# What to produce
Look below for the lines from the one with "every offset left on the stack." to the one with "unfold ssml_template, envelope, render, render_attr, dq, lit.", and copy exactly those lines, both ends included.

# Stored records
'''

(** * check_braces.py: a stack-based scanner for mismatched curly braces

    Shallow embedding of [src/check_braces.py] and the properties its
    specification states about it.

    The Python program reads a whole file into a string, walks over it once
    with a list used as a stack of offsets, prints a line for every closing
    brace met with an empty stack, and afterwards prints three lines for
    every offset left on the stack.

    Modelling choices:
    - a Python [str] is a [list ascii], one element per character, indexed
      from 0;
    - standard output is the list of the arguments of the successive [print]
      calls (each call writes its argument and a line feed);
    - Python exceptions are values of [exn]; the code runs in a small monad
      that threads standard output and stops at the first exception;
    - the file system is a partial function from paths to contents, [None]
      standing for every way [open] or [read] can raise;
    - [Py.print] is [print] on a standard output that takes every text;
      module [Stream] has the program on a standard output that can refuse
      a text, as one whose encoding lacks a character does, and the two
      agree as long as nothing is refused. *)

From Stdlib Require Import Ascii String DecimalString DecimalNat.
From Stdlib Require Import List Arith Bool Lia ZArith Sorted.
Import ListNotations.
Open Scope list_scope.

(** ** Output and exceptions *)

Module Py.

Inductive exn : Type :=
| OSError              (* open() or read() failed *)
| IndexError           (* pop from empty list, index past the end *)
| UnicodeEncodeError.  (* print() of a character stdout cannot encode *)

Inductive result (A : Type) : Type :=
| Ok (a : A)
| Raise (e : exn).
Arguments Ok {A} a.
Arguments Raise {A} e.
(** [save] sends exactly one request, whatever the service answers. *)
Lemma save_log (c : Communicate) (outfile : str) (w : World) :
  log (save c outfile w).1 = log w ++ [Synthesize c outfile].
Proof. unfold save. simpl. destruct (speech_service w c); reflexivity. Qed.

(** The string built by [_synthesize] is the rendering of the envelope. *)
Lemma ssml_template_render (voice text : str) (attrs : list (str * str)) :
  ssml_template voice (concat (map render_attr attrs)) text
  = render (envelope voice attrs text).
Proof.
  unfold ssml_template, envelope, render, render_attr, dq, lit. cbn.
  repeat (rewrite <- ?app_assoc; cbn). reflexivity.
Qed.

(** [synthesize_tts] sends the request the specification expects. *)
Lemma synthesize_tts_is_save (text voice out_path : str) (rate_pct pitch_pct : Z) :
  synthesize_tts text voice out_path rate_pct pitch_pct
  = save (expected_request text voice rate_pct pitch_pct) out_path.
Proof.
  unfold synthesize_tts, _synthesize. f_equal.
  unfold expected_request, truthy_int, prosody_attributes, percent.
  destruct (rate_pct =? 0), (pitch_pct =? 0); cbn [negb andb truthy default app];
    rewrite ?truthy_percent; try reflexivity.
  all: f_equal; rewrite <- ssml_template_render; unfold render_attr, lit; cbn;
    rewrite <- ?app_assoc, ?app_nil_r; reflexivity.
Qed.

Lemma synthesize_tts_log (text voice out_path : str) (rate_pct pitch_pct : Z) (w : World) :
  log (synthesize_tts text voice out_path rate_pct pitch_pct w).1
  = log w ++ [Synthesize (expected_request text voice rate_pct pitch_pct) out_path].
Proof. rewrite synthesize_tts_is_save. apply save_log. Qed.

(** A rate of +10 and a pitch of -5 for the voice "en-US-GuyNeural". *)
Example ssml_for_rate_and_pitch :
  c_text (expected_request (lit "Hi") (lit "en-US-GuyNeural") 10 (-5))
  = lit "<speak version=" ++ dq ++ lit "1.0" ++ dq ++ lit " xmlns=" ++ dq
      ++ lit "http://www.w3.org/2001/10/synthesis" ++ dq
      ++ lit "><voice name=" ++ dq ++ lit "en-US-GuyNeural" ++ dq
      ++ lit "><prosody rate=" ++ dq ++ lit "10%" ++ dq
      ++ lit " pitch=" ++ dq ++ lit "-5%" ++ dq
      ++ lit ">Hi</prosody></voice></speak>".
Proof. reflexivity. Qed.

'''

# Response to the task
    every offset left on the stack.

    Modelling choices:
    - a Python [str] is a [list ascii], one element per character, indexed
      from 0;
    - standard output is the list of the arguments of the successive [print]
      calls (each call writes its argument and a line feed);
    - Python exceptions are values of [exn]; the code runs in a small monad
      that threads standard output and stops at the first exception;
    - the file system is a partial function from paths to contents, [None]
      standing for every way [open] or [read] can raise;
    - [Py.print] is [print] on a standard output that takes every text;
      module [Stream] has the program on a standard output that can refuse
      a text, as one whose encoding lacks a character does, and the two
      agree as long as nothing is refused. *)

From Stdlib Require Import Ascii String DecimalString DecimalNat.
From Stdlib Require Import List Arith Bool Lia ZArith Sorted.
Import ListNotations.
Open Scope list_scope.

(** ** Output and exceptions *)

Module Py.

Inductive exn : Type :=
| OSError              (* open() or read() failed *)
| IndexError           (* pop from empty list, index past the end *)
| UnicodeEncodeError.  (* print() of a character stdout cannot encode *)

Inductive result (A : Type) : Type :=
| Ok (a : A)
| Raise (e : exn).
Arguments Ok {A} a.
Arguments Raise {A} e.
(** [save] sends exactly one request, whatever the service answers. *)
Lemma save_log (c : Communicate) (outfile : str) (w : World) :
  log (save c outfile w).1 = log w ++ [Synthesize c outfile].
Proof. unfold save. simpl. destruct (speech_service w c); reflexivity. Qed.

(** The string built by [_synthesize] is the rendering of the envelope. *)
Lemma ssml_template_render (voice text : str) (attrs : list (str * str)) :
  ssml_template voice (concat (map render_attr attrs)) text
  = render (envelope voice attrs text).
Proof.
  unfold ssml_template, envelope, render, render_attr, dq, lit. cbn.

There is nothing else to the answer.